### Records from a data collection
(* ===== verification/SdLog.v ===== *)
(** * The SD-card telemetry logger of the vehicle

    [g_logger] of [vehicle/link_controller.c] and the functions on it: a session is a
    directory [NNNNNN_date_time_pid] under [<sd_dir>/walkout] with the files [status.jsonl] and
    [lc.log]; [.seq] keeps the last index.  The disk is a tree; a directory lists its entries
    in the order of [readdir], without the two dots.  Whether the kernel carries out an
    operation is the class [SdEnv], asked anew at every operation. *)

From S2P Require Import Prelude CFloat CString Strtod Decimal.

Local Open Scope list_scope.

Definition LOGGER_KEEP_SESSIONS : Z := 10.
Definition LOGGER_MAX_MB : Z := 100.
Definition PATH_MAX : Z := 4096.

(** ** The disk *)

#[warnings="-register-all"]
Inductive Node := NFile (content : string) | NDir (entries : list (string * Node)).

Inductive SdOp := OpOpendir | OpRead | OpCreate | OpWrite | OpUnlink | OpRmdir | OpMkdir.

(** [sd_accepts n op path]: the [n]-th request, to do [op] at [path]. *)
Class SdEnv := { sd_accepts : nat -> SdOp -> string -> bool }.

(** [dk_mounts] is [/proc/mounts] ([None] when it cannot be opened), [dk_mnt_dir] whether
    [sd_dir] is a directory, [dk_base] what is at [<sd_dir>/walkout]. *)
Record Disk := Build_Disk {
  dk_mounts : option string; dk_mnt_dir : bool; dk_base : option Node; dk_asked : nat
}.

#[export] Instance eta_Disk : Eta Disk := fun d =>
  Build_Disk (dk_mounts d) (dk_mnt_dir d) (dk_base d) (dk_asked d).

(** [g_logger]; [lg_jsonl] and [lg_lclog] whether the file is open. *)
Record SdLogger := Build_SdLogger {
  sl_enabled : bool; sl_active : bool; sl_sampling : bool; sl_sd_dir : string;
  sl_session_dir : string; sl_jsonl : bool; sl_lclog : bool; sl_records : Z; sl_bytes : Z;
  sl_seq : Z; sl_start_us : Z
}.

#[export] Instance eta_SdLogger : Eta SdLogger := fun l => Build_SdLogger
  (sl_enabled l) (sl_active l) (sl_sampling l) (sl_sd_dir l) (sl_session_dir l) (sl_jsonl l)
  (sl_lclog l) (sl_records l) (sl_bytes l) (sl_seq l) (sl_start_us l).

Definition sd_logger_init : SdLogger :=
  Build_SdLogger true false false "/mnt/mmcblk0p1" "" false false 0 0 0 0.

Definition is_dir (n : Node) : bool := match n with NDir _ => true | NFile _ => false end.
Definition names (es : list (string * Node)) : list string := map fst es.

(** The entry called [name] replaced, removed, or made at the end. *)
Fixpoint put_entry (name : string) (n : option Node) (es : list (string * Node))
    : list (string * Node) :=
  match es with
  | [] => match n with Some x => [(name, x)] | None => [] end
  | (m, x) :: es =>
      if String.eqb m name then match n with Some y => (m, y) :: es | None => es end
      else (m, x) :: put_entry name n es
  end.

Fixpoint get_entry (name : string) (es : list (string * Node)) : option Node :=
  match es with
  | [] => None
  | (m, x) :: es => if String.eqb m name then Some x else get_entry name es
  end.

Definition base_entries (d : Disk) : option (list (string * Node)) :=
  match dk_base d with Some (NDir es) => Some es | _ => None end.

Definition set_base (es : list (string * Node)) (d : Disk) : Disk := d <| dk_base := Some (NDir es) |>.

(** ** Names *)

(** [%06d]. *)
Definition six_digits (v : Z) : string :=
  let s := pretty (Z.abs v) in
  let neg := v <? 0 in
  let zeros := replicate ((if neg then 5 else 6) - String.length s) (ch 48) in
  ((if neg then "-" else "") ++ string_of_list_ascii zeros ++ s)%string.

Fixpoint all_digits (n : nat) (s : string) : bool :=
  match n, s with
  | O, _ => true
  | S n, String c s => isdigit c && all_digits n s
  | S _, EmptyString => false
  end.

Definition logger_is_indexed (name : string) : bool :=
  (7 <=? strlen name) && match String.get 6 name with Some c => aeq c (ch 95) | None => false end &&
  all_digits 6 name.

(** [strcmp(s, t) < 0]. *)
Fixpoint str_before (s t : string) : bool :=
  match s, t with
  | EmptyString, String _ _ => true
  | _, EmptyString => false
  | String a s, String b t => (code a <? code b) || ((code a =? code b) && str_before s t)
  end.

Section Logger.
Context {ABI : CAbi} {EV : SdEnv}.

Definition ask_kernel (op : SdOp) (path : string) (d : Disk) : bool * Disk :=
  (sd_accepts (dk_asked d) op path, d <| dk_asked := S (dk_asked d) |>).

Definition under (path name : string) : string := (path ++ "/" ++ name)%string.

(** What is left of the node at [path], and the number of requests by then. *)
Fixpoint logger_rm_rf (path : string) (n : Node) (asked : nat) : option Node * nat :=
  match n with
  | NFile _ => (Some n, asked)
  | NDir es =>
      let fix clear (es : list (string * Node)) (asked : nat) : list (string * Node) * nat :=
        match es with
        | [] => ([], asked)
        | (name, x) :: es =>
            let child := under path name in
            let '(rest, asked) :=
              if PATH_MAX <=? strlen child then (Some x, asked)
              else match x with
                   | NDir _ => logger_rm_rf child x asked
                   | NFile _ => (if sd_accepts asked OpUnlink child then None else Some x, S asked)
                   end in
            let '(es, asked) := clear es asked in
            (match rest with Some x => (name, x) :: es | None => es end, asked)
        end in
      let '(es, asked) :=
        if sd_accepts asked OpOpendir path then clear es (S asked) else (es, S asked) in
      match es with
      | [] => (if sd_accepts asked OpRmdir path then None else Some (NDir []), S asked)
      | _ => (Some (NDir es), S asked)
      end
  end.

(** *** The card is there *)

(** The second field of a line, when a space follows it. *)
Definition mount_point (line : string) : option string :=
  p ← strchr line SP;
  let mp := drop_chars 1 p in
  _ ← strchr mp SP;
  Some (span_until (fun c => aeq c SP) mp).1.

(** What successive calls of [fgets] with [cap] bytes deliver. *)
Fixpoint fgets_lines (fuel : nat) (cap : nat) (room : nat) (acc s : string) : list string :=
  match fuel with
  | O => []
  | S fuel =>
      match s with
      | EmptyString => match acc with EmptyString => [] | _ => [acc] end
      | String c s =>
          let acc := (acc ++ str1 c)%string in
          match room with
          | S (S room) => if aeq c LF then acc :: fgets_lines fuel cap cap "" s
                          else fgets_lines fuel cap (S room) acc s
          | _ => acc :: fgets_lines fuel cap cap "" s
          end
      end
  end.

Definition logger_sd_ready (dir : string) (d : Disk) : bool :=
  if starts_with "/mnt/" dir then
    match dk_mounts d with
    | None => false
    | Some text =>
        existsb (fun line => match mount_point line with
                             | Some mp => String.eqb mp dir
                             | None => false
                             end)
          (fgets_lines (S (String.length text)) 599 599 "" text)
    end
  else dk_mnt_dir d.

### EXERCISE OBJECTIVE
Your answer should be the lines above, from the line containing "let s := pretty (Z.abs v) in" up to and including the line containing "let fix clear", reproduced exactly and with nothing else.

### SOLUTION TO THE EXERCISE
  let s := pretty (Z.abs v) in
  let neg := v <? 0 in
  let zeros := replicate ((if neg then 5 else 6) - String.length s) (ch 48) in
  ((if neg then "-" else "") ++ string_of_list_ascii zeros ++ s)%string.

Fixpoint all_digits (n : nat) (s : string) : bool :=
  match n, s with
  | O, _ => true
  | S n, String c s => isdigit c && all_digits n s
  | S _, EmptyString => false
  end.

Definition logger_is_indexed (name : string) : bool :=
  (7 <=? strlen name) && match String.get 6 name with Some c => aeq c (ch 95) | None => false end &&
  all_digits 6 name.

(** [strcmp(s, t) < 0]. *)
Fixpoint str_before (s t : string) : bool :=
  match s, t with
  | EmptyString, String _ _ => true
  | _, EmptyString => false
  | String a s, String b t => (code a <? code b) || ((code a =? code b) && str_before s t)
  end.

Section Logger.
Context {ABI : CAbi} {EV : SdEnv}.

Definition ask_kernel (op : SdOp) (path : string) (d : Disk) : bool * Disk :=
  (sd_accepts (dk_asked d) op path, d <| dk_asked := S (dk_asked d) |>).

Definition under (path name : string) : string := (path ++ "/" ++ name)%string.

(** What is left of the node at [path], and the number of requests by then. *)
Fixpoint logger_rm_rf (path : string) (n : Node) (asked : nat) : option Node * nat :=
  match n with
  | NFile _ => (Some n, asked)
  | NDir es =>
      let fix clear (es : list (string * Node)) (asked : nat) : list (string * Node) * nat :=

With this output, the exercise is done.